BEGIN Provided records

(** * Travel-model-one NextGen Freeways metrics: tables, deltas, orchestration

    A shallow embedding of the metric scripts
      utilities/NextGenFwys/metrics/ngfs_metrics.py
      utilities/NextGenFwys/metrics/Round 2 Metrics/Safe2_change_in_vmt.py

    Data frames are lists of rows in row order.  A missing cell (NaN / None)
    is [None].  Sums of measure columns are written over exact rationals
    [Qc].  pandas accumulates them in binary64 (or int64), in an order of its
    own; the two agree on columns of non-negative integers whose total is
    below 2^53, where every partial sum is exact in any order.  A statement
    that compares sums computed along different paths carries that condition
    on its inputs ([exact_counts], [exact_measure], [exact_od_table]); what
    is stated for every input is about which rows enter which group, in
    which order.  A single subtraction or division of numpy.float64 scalars
    or columns is modelled on binary64 itself ([PrimFloat]). *)

From Stdlib Require Import ZArith QArith Qcanon Floats.
From stdpp Require Import base list strings gmap sorting pretty.

Local Open Scope Z_scope.

(** ** Numbers *)

Definition Qc_leb (x y : Qc) : bool := Qle_bool (this x) (this y).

END Provided records

= Problem statement =
Each line above is to be repeated exactly.

= The answer =
(** * Travel-model-one NextGen Freeways metrics: tables, deltas, orchestration

    A shallow embedding of the metric scripts
      utilities/NextGenFwys/metrics/ngfs_metrics.py
      utilities/NextGenFwys/metrics/Round 2 Metrics/Safe2_change_in_vmt.py

    Data frames are lists of rows in row order.  A missing cell (NaN / None)
    is [None].  Sums of measure columns are written over exact rationals
    [Qc].  pandas accumulates them in binary64 (or int64), in an order of its
    own; the two agree on columns of non-negative integers whose total is
    below 2^53, where every partial sum is exact in any order.  A statement
    that compares sums computed along different paths carries that condition
    on its inputs ([exact_counts], [exact_measure], [exact_od_table]); what
    is stated for every input is about which rows enter which group, in
    which order.  A single subtraction or division of numpy.float64 scalars
    or columns is modelled on binary64 itself ([PrimFloat]). *)

From Stdlib Require Import ZArith QArith Qcanon Floats.
From stdpp Require Import base list strings gmap sorting pretty.

Local Open Scope Z_scope.

(** ** Numbers *)

Definition Qc_leb (x y : Qc) : bool := Qle_bool (this x) (this y).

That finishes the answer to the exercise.